The gas was injected into a deep well in Iceland. As a volcanic island, Iceland is made up of 90 per cent basalt, a rock rich in elements such as calcium, magnesium and iron that are required for carbon mineralisation. The CO2 is dissolved in water and carried down the well. On contact with the target storage rocks, at 400-800 metres underground, the solution quickly reacts with surrounding basaltic rock, forming carbonate minerals. The diagram below shows conventional methods of CCS (left) and the new method (right):
"Carbonate minerals do not leak out of the ground – thus, our newly developed method results in permanent and environmentally-friendly storage of CO2 emissions," says Dr Matter, who also works at Columbia University. "On the other hand, basalt is one of the most common rock types on Earth, potentially providing one of the largest CO2 storage capacities."
To monitor what was happening underground, the team also injected 'tracers', chemical compounds that literally trace the transport path and reactivity of the CO2. There were eight monitoring wells at the study site, where they could test how the chemical composition of the water had changed. The researchers discovered that by the time the groundwater had migrated to the monitoring wells, the concentration of the tracers – and therefore the CO2 – had diminished, indicating that mineralisation had occurred.

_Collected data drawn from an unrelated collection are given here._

(** X17: in the GeoJSON format, when the guards pass, the input parses
    and the conversion returns a record, [convert_file] returns normally
    and leaves in the output file [json.dumps] of that record; no dict is
    changed, so the overrides passed along are not used. *)
Theorem convert_file_writes_geojson (ifile ofile : string) (force : bool)
    (additional_data : loc) (w : world) (data : string) (tree : element)
    (jd : dict) :
  files w !! realpath ifile = Some data ->
  is_file w ofile = false \/ force = true ->
  may_read ifile = true -> may_write ofile = true ->
  realpath ifile ≠ realpath ofile ->
  fromstring data = Some tree ->
  geojson tree additional_data = Ok jd ->
  (convert ifile ofile force additional_data TYPE_GEOJSON w).2 = None
  /\ files (convert ifile ofile force additional_data TYPE_GEOJSON w).1
     = <[realpath ofile := dumps jd]> (files w)
  /\ objects (convert ifile ofile force additional_data TYPE_GEOJSON w).1
     = objects w.
Proof.
  intros Hin Hout Hr Hw Hne Hparse Hgeo.
  assert (Hi : is_file w ifile = true).
  { unfold isfile. rewrite Hin. by apply bool_decide_eq_true_2. }
  destruct (guards_pass _ _ _ _ Hi Hout) as [G1 G2].
  unfold convert_file. rewrite G1, G2, Hr, Hw. cbn [negb].
  rewrite bool_decide_false by discriminate.
  rewrite bool_decide_true by done.
  assert (read realpath ifile (open_w realpath ofile w) = data) as ->.
  { unfold read, open_w. cbn [files]. rewrite lookup_insert_ne by done.
    by rewrite Hin. }
  rewrite Hparse, Hgeo. cbn. by rewrite insert_insert_eq.
Qed.

(** X18: the output file is opened before the input is converted: when
    the guards pass and both files can be opened, every failure (the
    XML does not parse, or the conversion raises) leaves the output file
    empty, also when it held data before and [force] was set. *)
Theorem convert_file_failure_empties_output (ifile ofile : string) (force : bool)
    (additional_data : loc) (format_type : string) (w : world) (f : failure) :
  is_file w ifile = true ->
  is_file w ofile = false \/ force = true ->
  may_read ifile = true -> may_write ofile = true ->
  (convert ifile ofile force additional_data format_type w).2 = Some f ->
  files (convert ifile ofile force additional_data format_type w).1
  = <[realpath ofile := ""]> (files w)
  /\ (f = XMLSyntaxError \/ exists e, f = Builtin e).
Proof.
  intros Hi Hout Hr Hw.
  destruct (guards_pass _ _ _ _ Hi Hout) as [G1 G2].
  unfold convert_file. rewrite G1, G2, Hr, Hw. cbn [negb].
  repeat case_match; cbn; intros [= <-]; eauto.
Qed.

(** X19: converting a file onto itself destroys it: with [force], when
    input and output name the same file, the file is emptied before it is
    read, the parser is given the empty text, and (the empty text being
    no XML document) the call raises [XMLSyntaxError] and leaves the file
    empty. *)
Theorem convert_file_onto_itself (ifile ofile : string) (additional_data : loc)
    (format_type : string) (w : world) :
  is_file w ifile = true ->
  realpath ofile = realpath ifile ->
  may_read ifile = true -> may_write ofile = true ->
  format_type = TYPE_RK \/ format_type = TYPE_GEOJSON ->
  fromstring "" = None ->
  (convert ifile ofile true additional_data format_type w).2 = Some XMLSyntaxError
  /\ files (convert ifile ofile true additional_data format_type w).1
       !! realpath ifile = Some "".
Proof.
  intros Hi Hsame Hr Hw Hfmt Hempty.
  destruct (guards_pass ifile ofile true w Hi (or_intror eq_refl)) as [G1 G2].
  unfold convert_file. rewrite G1, G2, Hr, Hw. cbn [negb].
  assert (read realpath ifile (open_w realpath ofile w) = "") as ->.
  { unfold read, open_w. cbn [files]. by rewrite Hsame, lookup_insert_eq. }
  rewrite Hempty. destruct Hfmt as [-> | ->].
  - rewrite bool_decide_true by done. cbn. by rewrite Hsame, lookup_insert_eq.
  - rewrite bool_decide_false by discriminate. rewrite bool_decide_true by done.
    cbn. by rewrite Hsame, lookup_insert_eq.
Qed.

(** X20: a format type that is neither ['runkeeper'] nor ['geojson'] is
    not refused: when the guards pass, [convert_file] returns normally
    with an empty output file, without reading the input. *)
Theorem convert_file_unknown_format (ifile ofile : string) (force : bool)
    (additional_data : loc) (format_type : string) (w : world) :
  is_file w ifile = true ->
  is_file w ofile = false \/ force = true ->
  may_read ifile = true -> may_write ofile = true ->
  format_type ≠ TYPE_RK -> format_type ≠ TYPE_GEOJSON ->
  convert ifile ofile force additional_data format_type w
  = (World (<[realpath ofile := ""]> (files w)) (stdout w) (objects w), None).
Proof.
  intros Hi Hout Hr Hw Hrk Hgeo.
  destruct (guards_pass _ _ _ _ Hi Hout) as [G1 G2].
  unfold convert_file. rewrite G1, G2, Hr, Hw. cbn [negb].
  rewrite !bool_decide_false by done. unfold write, open_w. cbn.
  by rewrite insert_insert_eq.
Qed.

End FileProperties.

(** ** The further properties at the sample documents *)

Lemma path_points_of_track_points_witness :
  Forall2 (fun point pp =>
             exists lat lon,
               py_float sample_float_of_string (get point "lat") = Ok lat
               /\ py_float sample_float_of_string (get point "lon") = Ok lon
               /\ pp !! KEY_LAT = Some (VFloat lat)
               /\ pp !! KEY_LON = Some (VFloat lon)
               /\ pp !! KEY_TYPE = Some (VStr "gps")
               /\ match last (iter point (ns "ele")) with
                  | None => pp !! KEY_ALT = None
                  | Some e =>
                      exists alt,
                        py_float sample_float_of_string (text e) = Ok alt
                        /\ pp !! KEY_ALT = Some (VFloat alt)
                  end
               /\ dom pp ⊆ {[ KEY_LAT; KEY_LON; KEY_TYPE; KEY_ALT; KEY_TIMESTAMP ]})
          (track_points sample_gpx) sample_path.
Proof.
  apply (path_points_of_track_points sample_float_of_string sample_parse
           sample_strftime_local sample_gpx 1%positive (caller_heap ∅) ∅ sample_path
           (caller_heap_lookup ∅)).
  reflexivity.
Defined.

Lemma record_without_track_points_witness :
  exists e0 start s,
    head (metadata_times gpx_no_points ++ all_times gpx_no_points) = Some e0
    /\ sample_parse (text e0) = Ok start
    /\ sample_strftime_local start = Ok s
    /\ ({[ KEY_PATH := VList [];
           KEY_STARTTIME := VStr "Wed, 01 May 2013 12:00:00" ]} : dict)
       = {[ KEY_PATH := VList []; KEY_STARTTIME := VStr s ]}.
Proof.
  apply (record_without_track_points sample_float_of_string sample_parse
           sample_strftime_local gpx_no_points 1%positive
           (caller_heap {[ KEY_TYPE := VStr "Cycling" ]})
           {[ KEY_TYPE := VStr "Cycling" ]} _ (caller_heap_lookup _));
    reflexivity.
Defined.

Lemma keys_of_returned_record_witness :
  exists jd,
    returned (sample_rkjson sample_gpx {[ "weather" := VStr "windy" ]}) Some = Some jd
    /\ dom jd
       = {[ KEY_PATH; KEY_STARTTIME ]} ∪ dom ({[ "weather" := VStr "windy" ]} : dict)
         ∪ {[ KEY_TYPE; KEY_EQUIPMENT; KEY_NOTES; KEY_FB; KEY_TWIT ]}.
Proof.
  assert (Hsome : is_Some (returned (sample_rkjson sample_gpx
                                       {[ "weather" := VStr "windy" ]}) Some)).
  { eexists. reflexivity. }
  destruct Hsome as [jd Hjd]. exists jd. split; [exact Hjd|].
  apply (keys_of_returned_record sample_float_of_string sample_parse
           sample_strftime_local sample_gpx 1%positive
           (caller_heap {[ "weather" := VStr "windy" ]}) _ jd
           (caller_heap_lookup _)).
  - discriminate.
  - exact Hjd.
Defined.

Lemma path_independent_of_overrides_witness :
  returned (sample_rkjson sample_gpx ∅) path_of
  = returned (sample_rkjson sample_gpx {[ KEY_PATH := VStr "mine" ]}) path_of
  /\ returned (sample_rkjson sample_gpx ∅) (fun jd => jd !! KEY_STARTTIME)
     = returned (sample_rkjson sample_gpx {[ KEY_PATH := VStr "mine" ]})
                (fun jd => jd !! KEY_STARTTIME).
Proof.
  apply (path_independent_of_overrides sample_float_of_string sample_parse
           sample_strftime_local sample_gpx 1%positive 1%positive
           (caller_heap ∅) (caller_heap {[ KEY_PATH := VStr "mine" ]})
           ∅ {[ KEY_PATH := VStr "mine" ]});
    apply caller_heap_lookup.
Defined.

Lemma rkjson_allocates_only_witness :
  (sample_rkjson sample_gpx ∅).1 !! 1%positive = caller_heap ∅ !! 1%positive
  /\ caller_heap ∅ !! 2%positive = None
  /\ is_Some ((sample_rkjson sample_gpx ∅).1 !! 2%positive).
Proof.
  destruct (rkjson_allocates_only sample_float_of_string sample_parse
              sample_strftime_local sample_gpx 1%positive (caller_heap ∅) ∅
              (caller_heap_lookup ∅)) as [Hframe Hnew].
  split.
  - apply Hframe. by eexists.
  - apply Hnew. reflexivity.
Defined.

Lemma rkjson_independent_of_history_witness :
  returned (convert_gpx_to_rkjson sample_float_of_string sample_parse
              sample_strftime_local sample_gpx 1%positive
              (sample_rkjson gpx_no_points ∅).1) (fun jd => jd !! KEY_TYPE)
  = returned (sample_rkjson sample_gpx ∅) (fun jd => jd !! KEY_TYPE).
Proof.
  apply (rkjson_independent_of_history sample_float_of_string sample_parse
           sample_strftime_local gpx_no_points sample_gpx 1%positive
           (caller_heap ∅) ∅ (caller_heap_lookup ∅)).
Defined.

Lemma first_failing_point_witness :
  (sample_rkjson gpx_bad_point ∅).2 = Raise TypeError.
Proof.
  apply (first_failing_point sample_float_of_string sample_parse
           sample_strftime_local gpx_bad_point 1%positive (caller_heap ∅) ∅
           (gpx_text "time" "2013-05-01T12:00:00Z") (Datetime T0 (Some 0))
           "Wed, 01 May 2013 12:00:00"
           [trkpt "45.0" "-122.0" []] [trkpt "45.002" "-122.002" []]
           (Element (ns "trkpt") {[ "lon" := "-122.001" ]} None [])).
  - apply caller_heap_lookup.
  - reflexivity.
  - reflexivity.
  - by eexists.
  - reflexivity.
  - reflexivity.
  - repeat constructor. eexists. reflexivity.
  - reflexivity.
Defined.

Lemma naive_start_time_witness :
  (convert_gpx_to_rkjson sample_float_of_string naive_parse sample_strftime_local
     sample_gpx 1%positive (caller_heap ∅)).2 = Raise ValueError.
Proof.
  apply (naive_start_time sample_float_of_string naive_parse sample_strftime_local
           sample_gpx 1%positive (caller_heap ∅) ∅
           (gpx_text "time" "2013-05-01T12:00:00Z") (Datetime T0 None)
           (caller_heap_lookup ∅));
    reflexivity.
Defined.

Lemma geojson_returns_iff_witness :
  exists name_el time_el start s (lonlat : list (spec_float * spec_float)),
    head (track_names sample_gpx) = Some name_el
    /\ head (metadata_times sample_gpx) = Some time_el
    /\ sample_parse (text time_el) = Ok start
    /\ is_Some (utcoffset start)
    /\ sample_strftime_local start = Ok s
    /\ Forall2 (fun point ll =>
                  py_float sample_float_of_string (get point "lon") = Ok ll.1
                  /\ py_float sample_float_of_string (get point "lat") = Ok ll.2)
               (track_points sample_gpx) lonlat
    /\ geojson_record (VStr "Morning run") "Wed, 01 May 2013 12:00:00"
         ((fun ll => VList [VFloat ll.1; VFloat ll.2]) <$> sample_lonlat)
       = geojson_record (text_value (text name_el)) s
           ((fun ll => VList [VFloat ll.1; VFloat ll.2]) <$> lonlat).
Proof.
  apply (geojson_returns_iff sample_float_of_string sample_parse
           sample_strftime_local sample_gpx 1%positive).
  reflexivity.
Defined.

Lemma geojson_coordinates_match_path_witness :
  coordinates_of
    (geojson_record (VStr "Morning run") "Wed, 01 May 2013 12:00:00"
       ((fun ll => VList [VFloat ll.1; VFloat ll.2]) <$> sample_lonlat))
  = Some ((fun pp => VList [default VNone (pp !! KEY_LON);
                            default VNone (pp !! KEY_LAT)]) <$> sample_path).
Proof.
  apply (geojson_coordinates_match_path sample_float_of_string sample_parse
           sample_strftime_local sample_gpx 1%positive 1%positive (caller_heap ∅) ∅
           sample_path _ (caller_heap_lookup ∅));
    reflexivity.
Defined.

Lemma geojson_time_matches_start_time_witness :
  properties_of
    (geojson_record (VStr "Morning run") "Wed, 01 May 2013 12:00:00"
       ((fun ll => VList [VFloat ll.1; VFloat ll.2]) <$> sample_lonlat))
    ≫= (fun p => p !! KEY_TIME)
  = Some (VStr "Wed, 01 May 2013 12:00:00").
Proof.
  apply (geojson_time_matches_start_time sample_float_of_string sample_parse
           sample_strftime_local sample_gpx 1%positive 1%positive (caller_heap ∅) ∅
           _ _ (caller_heap_lookup ∅));
    reflexivity.
Defined.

"Storing CO2 as carbonate minerals significantly enhances storage security, which should improve public acceptance of Carbon Capture and Storage as a climate change mitigation technology," says Dr Matter.
However, it will require huge efforts to be scaled up to the level needed to store the gigatons of gases currently being emitted by human activity.
"The overall scale of our study was relatively small. So, the obvious next step for CarbFix is to upscale CO2 storage in basalt. This is currently happening at Reykjavik Energy's Hellisheidi geothermal power plant, where up to 5,000 tonnes of CO2 per year are captured and stored in a basaltic reservoir."
The investigation is part of the CarbFix project, a European Commission and U.S. Department of Energy funded programme to develop ways to store anthropogenic CO2 in basaltic rocks through field, laboratory and modelling studies.